### Records to process
▼

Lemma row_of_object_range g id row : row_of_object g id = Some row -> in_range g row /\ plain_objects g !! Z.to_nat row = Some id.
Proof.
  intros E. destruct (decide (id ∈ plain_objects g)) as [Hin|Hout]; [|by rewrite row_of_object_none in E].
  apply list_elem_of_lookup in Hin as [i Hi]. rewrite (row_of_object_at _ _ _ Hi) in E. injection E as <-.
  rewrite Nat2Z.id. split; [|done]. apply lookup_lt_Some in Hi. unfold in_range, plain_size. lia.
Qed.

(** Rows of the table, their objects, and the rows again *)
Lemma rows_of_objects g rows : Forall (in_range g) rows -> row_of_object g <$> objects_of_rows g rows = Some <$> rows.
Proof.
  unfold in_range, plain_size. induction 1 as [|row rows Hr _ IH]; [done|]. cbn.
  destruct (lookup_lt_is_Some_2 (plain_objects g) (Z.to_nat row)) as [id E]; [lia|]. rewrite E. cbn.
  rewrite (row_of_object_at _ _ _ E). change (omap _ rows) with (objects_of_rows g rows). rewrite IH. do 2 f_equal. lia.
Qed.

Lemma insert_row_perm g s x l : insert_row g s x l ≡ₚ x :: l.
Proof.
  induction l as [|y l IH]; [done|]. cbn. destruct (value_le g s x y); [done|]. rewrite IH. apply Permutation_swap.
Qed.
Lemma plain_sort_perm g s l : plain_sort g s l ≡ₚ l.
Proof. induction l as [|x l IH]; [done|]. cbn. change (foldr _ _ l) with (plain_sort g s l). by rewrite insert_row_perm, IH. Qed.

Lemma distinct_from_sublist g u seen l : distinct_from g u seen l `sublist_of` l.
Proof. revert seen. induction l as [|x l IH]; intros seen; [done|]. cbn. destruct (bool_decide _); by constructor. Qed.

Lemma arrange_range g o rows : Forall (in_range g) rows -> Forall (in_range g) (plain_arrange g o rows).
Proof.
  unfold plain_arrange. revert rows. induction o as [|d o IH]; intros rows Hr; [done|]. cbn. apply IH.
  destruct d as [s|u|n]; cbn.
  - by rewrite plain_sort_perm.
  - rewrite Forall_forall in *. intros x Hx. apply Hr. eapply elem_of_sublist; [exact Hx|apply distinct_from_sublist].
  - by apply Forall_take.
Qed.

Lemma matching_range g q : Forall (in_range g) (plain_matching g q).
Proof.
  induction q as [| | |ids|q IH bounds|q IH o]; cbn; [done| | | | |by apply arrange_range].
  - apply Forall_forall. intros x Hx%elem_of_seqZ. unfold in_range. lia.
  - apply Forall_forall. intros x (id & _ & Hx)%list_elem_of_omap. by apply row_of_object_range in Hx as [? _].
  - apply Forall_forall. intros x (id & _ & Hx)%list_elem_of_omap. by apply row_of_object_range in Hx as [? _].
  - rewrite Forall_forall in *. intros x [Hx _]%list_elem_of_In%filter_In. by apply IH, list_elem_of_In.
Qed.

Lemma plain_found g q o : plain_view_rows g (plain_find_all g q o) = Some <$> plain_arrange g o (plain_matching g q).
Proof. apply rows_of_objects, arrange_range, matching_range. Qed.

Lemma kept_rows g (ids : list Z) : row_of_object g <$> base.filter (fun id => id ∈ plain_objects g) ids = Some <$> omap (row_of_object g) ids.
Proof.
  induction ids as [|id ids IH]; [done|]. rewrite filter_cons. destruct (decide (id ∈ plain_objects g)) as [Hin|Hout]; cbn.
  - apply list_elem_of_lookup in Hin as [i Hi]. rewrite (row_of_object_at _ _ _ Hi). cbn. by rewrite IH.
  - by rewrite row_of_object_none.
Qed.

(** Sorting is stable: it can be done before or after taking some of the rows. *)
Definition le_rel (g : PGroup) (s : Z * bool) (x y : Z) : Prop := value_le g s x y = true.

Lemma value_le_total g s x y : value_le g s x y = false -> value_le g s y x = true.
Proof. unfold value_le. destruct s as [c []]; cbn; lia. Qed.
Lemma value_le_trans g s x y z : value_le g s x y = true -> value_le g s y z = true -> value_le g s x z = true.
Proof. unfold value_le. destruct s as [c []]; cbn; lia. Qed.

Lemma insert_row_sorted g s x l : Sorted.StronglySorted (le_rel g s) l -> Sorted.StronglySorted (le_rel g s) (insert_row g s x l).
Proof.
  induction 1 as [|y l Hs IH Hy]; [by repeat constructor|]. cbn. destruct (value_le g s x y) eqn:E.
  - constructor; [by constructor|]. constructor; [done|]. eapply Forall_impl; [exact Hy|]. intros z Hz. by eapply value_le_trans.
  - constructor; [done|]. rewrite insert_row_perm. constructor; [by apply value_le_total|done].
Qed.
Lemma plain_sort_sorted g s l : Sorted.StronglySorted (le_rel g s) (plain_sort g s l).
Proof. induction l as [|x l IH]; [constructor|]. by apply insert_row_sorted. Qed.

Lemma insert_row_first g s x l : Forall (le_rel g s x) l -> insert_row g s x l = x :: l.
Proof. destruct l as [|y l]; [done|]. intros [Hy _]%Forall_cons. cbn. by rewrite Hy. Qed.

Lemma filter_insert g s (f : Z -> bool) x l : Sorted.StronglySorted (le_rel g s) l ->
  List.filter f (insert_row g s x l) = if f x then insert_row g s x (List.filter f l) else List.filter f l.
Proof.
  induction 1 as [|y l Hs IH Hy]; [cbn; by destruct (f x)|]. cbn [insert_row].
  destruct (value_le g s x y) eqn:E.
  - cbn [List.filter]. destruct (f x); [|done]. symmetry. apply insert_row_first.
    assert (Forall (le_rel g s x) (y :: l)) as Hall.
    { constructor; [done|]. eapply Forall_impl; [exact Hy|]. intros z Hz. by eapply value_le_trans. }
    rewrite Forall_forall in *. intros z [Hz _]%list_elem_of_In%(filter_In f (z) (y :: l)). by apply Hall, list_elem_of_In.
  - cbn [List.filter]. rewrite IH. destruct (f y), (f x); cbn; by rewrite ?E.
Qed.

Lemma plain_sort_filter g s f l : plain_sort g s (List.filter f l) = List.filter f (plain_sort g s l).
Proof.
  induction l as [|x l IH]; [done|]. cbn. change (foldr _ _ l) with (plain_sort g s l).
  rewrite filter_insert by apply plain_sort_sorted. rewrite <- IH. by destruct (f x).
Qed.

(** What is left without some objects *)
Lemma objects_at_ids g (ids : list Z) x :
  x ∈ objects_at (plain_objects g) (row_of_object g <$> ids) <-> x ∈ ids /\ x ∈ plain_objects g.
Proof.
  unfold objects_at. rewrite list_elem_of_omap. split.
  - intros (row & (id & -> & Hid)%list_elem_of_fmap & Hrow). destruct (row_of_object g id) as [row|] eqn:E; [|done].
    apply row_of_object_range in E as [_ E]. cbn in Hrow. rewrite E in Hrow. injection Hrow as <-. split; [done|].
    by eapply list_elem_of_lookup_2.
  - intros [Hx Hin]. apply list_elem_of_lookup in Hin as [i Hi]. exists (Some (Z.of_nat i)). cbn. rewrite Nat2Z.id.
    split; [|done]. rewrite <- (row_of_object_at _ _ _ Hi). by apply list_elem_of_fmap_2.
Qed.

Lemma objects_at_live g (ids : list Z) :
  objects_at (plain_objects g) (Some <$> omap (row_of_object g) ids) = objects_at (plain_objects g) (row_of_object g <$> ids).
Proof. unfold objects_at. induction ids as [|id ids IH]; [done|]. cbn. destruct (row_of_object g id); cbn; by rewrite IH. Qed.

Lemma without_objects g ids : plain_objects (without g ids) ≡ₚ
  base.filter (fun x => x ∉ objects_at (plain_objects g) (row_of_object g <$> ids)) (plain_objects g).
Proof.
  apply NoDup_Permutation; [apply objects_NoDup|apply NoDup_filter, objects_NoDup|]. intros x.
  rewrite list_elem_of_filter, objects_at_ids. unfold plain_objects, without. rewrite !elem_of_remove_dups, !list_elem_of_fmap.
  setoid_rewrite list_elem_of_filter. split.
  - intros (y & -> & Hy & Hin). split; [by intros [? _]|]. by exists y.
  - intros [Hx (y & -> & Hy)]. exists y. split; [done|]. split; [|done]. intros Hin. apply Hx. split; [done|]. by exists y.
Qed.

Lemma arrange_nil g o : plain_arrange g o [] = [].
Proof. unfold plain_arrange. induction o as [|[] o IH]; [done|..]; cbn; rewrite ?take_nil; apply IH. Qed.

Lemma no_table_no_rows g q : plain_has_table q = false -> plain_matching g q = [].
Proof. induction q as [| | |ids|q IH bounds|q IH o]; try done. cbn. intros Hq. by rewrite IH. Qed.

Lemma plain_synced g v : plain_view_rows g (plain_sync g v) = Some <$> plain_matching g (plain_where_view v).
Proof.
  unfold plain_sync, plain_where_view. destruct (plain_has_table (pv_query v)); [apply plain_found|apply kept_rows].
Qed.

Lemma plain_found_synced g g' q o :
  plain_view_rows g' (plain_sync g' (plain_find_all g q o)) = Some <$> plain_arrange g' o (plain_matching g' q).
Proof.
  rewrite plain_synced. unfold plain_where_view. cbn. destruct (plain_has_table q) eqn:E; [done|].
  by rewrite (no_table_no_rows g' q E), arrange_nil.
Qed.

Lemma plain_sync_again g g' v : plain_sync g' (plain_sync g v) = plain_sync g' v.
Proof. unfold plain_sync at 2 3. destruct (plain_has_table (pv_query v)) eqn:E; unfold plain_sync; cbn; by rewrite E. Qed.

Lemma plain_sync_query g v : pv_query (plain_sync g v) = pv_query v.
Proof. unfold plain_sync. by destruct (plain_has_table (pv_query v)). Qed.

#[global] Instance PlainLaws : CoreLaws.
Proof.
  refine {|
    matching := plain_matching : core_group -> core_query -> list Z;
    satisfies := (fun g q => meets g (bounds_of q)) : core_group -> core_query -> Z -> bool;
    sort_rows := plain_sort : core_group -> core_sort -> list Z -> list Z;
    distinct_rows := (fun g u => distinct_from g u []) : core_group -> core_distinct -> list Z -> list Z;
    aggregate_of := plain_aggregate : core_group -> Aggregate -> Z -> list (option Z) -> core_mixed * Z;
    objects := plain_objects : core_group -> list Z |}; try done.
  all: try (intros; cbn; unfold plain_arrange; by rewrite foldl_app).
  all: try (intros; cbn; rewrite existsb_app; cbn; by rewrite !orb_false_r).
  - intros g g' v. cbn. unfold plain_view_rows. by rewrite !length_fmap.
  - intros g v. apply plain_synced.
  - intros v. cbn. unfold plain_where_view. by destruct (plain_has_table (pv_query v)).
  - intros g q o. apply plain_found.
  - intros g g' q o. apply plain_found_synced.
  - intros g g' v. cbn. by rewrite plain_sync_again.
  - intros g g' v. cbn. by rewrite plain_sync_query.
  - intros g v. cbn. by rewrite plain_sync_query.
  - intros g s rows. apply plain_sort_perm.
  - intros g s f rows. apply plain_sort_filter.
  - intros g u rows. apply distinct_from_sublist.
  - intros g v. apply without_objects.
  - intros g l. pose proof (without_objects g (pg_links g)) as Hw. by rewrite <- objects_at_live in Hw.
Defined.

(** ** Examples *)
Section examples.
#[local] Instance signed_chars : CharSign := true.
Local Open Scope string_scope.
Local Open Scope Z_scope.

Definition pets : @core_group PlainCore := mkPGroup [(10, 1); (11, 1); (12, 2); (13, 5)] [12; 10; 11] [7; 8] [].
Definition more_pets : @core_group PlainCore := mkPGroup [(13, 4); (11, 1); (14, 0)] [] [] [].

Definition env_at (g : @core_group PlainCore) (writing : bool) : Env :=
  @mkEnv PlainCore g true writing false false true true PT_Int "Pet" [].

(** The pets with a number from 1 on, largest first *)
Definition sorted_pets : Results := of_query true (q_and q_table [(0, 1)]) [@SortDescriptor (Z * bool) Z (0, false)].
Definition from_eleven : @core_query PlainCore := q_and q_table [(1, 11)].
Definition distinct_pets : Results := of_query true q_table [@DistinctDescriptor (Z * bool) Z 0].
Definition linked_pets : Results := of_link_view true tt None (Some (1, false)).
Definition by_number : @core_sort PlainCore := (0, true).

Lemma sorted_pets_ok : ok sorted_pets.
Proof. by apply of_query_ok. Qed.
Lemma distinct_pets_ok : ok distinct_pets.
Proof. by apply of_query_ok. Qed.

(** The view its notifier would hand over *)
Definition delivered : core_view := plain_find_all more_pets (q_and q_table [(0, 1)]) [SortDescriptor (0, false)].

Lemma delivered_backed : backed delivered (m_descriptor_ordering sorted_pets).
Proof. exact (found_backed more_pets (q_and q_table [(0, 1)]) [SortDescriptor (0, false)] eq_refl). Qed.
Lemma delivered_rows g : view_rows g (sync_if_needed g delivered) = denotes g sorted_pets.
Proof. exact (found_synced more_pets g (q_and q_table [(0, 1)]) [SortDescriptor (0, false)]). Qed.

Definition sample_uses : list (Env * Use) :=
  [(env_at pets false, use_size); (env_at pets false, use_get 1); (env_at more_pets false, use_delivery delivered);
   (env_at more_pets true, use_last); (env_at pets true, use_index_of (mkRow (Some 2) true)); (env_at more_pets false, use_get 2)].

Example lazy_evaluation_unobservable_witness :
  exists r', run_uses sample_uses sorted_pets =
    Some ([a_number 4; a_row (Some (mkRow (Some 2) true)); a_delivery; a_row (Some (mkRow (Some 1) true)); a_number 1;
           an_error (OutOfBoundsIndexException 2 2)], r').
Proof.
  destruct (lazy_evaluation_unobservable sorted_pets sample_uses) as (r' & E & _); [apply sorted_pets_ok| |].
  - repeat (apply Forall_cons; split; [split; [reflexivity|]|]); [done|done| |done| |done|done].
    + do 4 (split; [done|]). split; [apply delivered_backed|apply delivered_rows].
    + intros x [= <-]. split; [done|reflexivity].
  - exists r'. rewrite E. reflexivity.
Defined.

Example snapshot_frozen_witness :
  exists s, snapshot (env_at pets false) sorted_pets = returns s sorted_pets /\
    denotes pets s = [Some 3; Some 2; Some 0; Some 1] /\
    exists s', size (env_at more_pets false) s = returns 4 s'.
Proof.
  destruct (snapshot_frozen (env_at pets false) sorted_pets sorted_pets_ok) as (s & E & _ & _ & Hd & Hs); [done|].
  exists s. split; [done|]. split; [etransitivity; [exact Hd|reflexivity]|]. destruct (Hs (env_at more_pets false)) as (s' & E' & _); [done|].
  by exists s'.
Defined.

▲
▼

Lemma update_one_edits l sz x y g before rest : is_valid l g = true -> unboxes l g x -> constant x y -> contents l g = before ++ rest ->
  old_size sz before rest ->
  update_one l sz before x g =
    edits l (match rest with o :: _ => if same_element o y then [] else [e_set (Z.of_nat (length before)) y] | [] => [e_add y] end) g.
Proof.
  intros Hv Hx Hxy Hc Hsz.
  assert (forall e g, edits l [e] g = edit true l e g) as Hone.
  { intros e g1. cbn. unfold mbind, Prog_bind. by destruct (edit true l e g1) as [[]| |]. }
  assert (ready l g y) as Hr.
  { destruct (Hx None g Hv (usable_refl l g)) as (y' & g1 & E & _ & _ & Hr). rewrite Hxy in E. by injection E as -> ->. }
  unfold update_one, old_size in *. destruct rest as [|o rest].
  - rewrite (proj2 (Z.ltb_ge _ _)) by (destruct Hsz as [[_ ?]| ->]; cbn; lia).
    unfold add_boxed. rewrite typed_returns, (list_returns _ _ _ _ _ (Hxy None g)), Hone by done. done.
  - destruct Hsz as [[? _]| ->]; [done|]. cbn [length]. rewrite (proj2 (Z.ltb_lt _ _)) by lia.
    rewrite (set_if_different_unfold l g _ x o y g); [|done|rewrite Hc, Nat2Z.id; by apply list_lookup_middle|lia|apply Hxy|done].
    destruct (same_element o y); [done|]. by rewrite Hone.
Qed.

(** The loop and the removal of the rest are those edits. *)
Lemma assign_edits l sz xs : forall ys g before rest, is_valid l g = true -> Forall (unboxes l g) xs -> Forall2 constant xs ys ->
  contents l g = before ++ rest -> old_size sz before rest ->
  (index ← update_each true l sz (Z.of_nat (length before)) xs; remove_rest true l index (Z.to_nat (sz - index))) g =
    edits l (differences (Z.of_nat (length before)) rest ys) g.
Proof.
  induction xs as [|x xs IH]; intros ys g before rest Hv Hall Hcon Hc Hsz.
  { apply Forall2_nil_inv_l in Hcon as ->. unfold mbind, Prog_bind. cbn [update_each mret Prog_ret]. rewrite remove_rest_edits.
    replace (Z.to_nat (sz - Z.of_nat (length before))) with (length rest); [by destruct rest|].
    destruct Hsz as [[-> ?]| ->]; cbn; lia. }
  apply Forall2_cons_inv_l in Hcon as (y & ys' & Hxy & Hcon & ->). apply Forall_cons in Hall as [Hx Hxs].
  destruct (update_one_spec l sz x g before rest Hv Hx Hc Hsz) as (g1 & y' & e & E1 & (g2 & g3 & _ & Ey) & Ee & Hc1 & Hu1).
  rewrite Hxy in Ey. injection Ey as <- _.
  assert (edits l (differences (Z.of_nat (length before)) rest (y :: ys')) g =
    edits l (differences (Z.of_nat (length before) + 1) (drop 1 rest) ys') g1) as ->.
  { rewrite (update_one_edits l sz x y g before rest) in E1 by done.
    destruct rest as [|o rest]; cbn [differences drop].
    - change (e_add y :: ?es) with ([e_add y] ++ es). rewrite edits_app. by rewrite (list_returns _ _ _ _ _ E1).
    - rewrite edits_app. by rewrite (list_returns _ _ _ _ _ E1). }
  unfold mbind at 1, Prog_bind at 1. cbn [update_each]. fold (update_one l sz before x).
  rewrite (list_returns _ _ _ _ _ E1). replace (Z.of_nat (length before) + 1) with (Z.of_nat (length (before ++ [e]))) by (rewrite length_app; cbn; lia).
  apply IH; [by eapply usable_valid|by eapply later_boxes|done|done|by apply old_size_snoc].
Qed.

▲
▼

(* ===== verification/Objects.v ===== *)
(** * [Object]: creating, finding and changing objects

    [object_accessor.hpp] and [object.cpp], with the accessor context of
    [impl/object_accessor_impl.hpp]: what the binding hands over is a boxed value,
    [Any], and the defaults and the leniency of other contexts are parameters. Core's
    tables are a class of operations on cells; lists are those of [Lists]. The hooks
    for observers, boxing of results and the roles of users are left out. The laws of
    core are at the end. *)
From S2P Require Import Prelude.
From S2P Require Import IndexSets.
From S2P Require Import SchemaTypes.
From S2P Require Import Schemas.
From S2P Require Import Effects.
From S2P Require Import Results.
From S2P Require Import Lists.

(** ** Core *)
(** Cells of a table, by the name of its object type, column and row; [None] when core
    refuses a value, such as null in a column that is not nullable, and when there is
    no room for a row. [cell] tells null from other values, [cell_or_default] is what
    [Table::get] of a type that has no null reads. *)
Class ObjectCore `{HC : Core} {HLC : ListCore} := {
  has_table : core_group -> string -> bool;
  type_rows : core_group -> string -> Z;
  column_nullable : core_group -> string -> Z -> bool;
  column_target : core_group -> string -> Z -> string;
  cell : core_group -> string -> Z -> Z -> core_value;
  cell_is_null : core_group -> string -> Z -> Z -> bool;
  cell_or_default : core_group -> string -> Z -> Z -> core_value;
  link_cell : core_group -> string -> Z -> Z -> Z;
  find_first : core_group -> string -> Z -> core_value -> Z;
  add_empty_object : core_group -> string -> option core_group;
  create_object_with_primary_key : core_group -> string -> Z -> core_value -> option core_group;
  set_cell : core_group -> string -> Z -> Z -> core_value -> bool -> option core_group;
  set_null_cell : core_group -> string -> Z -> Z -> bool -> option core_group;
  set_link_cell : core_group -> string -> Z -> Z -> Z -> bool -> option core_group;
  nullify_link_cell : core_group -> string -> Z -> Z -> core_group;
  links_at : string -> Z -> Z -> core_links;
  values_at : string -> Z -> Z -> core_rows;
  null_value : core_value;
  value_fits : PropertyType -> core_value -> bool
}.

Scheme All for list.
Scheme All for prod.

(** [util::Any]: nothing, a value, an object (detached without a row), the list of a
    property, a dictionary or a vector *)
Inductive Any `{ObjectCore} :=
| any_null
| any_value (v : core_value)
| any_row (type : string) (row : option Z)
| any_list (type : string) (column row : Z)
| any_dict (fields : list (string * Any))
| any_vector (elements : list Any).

▲

### About this task
Look above for the line holding "Lemma row_of_object_range g", then set down exactly that line and every line after it up to and including the line holding "- by rewrite plain_sort_perm.", with nothing else.

### Solution to this problem
Lemma row_of_object_range g id row : row_of_object g id = Some row -> in_range g row /\ plain_objects g !! Z.to_nat row = Some id.
Proof.
  intros E. destruct (decide (id ∈ plain_objects g)) as [Hin|Hout]; [|by rewrite row_of_object_none in E].
  apply list_elem_of_lookup in Hin as [i Hi]. rewrite (row_of_object_at _ _ _ Hi) in E. injection E as <-.
  rewrite Nat2Z.id. split; [|done]. apply lookup_lt_Some in Hi. unfold in_range, plain_size. lia.
Qed.

(** Rows of the table, their objects, and the rows again *)
Lemma rows_of_objects g rows : Forall (in_range g) rows -> row_of_object g <$> objects_of_rows g rows = Some <$> rows.
Proof.
  unfold in_range, plain_size. induction 1 as [|row rows Hr _ IH]; [done|]. cbn.
  destruct (lookup_lt_is_Some_2 (plain_objects g) (Z.to_nat row)) as [id E]; [lia|]. rewrite E. cbn.
  rewrite (row_of_object_at _ _ _ E). change (omap _ rows) with (objects_of_rows g rows). rewrite IH. do 2 f_equal. lia.
Qed.

Lemma insert_row_perm g s x l : insert_row g s x l ≡ₚ x :: l.
Proof.
  induction l as [|y l IH]; [done|]. cbn. destruct (value_le g s x y); [done|]. rewrite IH. apply Permutation_swap.
Qed.
Lemma plain_sort_perm g s l : plain_sort g s l ≡ₚ l.
Proof. induction l as [|x l IH]; [done|]. cbn. change (foldr _ _ l) with (plain_sort g s l). by rewrite insert_row_perm, IH. Qed.

Lemma distinct_from_sublist g u seen l : distinct_from g u seen l `sublist_of` l.
Proof. revert seen. induction l as [|x l IH]; intros seen; [done|]. cbn. destruct (bool_decide _); by constructor. Qed.

Lemma arrange_range g o rows : Forall (in_range g) rows -> Forall (in_range g) (plain_arrange g o rows).
Proof.
  unfold plain_arrange. revert rows. induction o as [|d o IH]; intros rows Hr; [done|]. cbn. apply IH.
  destruct d as [s|u|n]; cbn.
  - by rewrite plain_sort_perm.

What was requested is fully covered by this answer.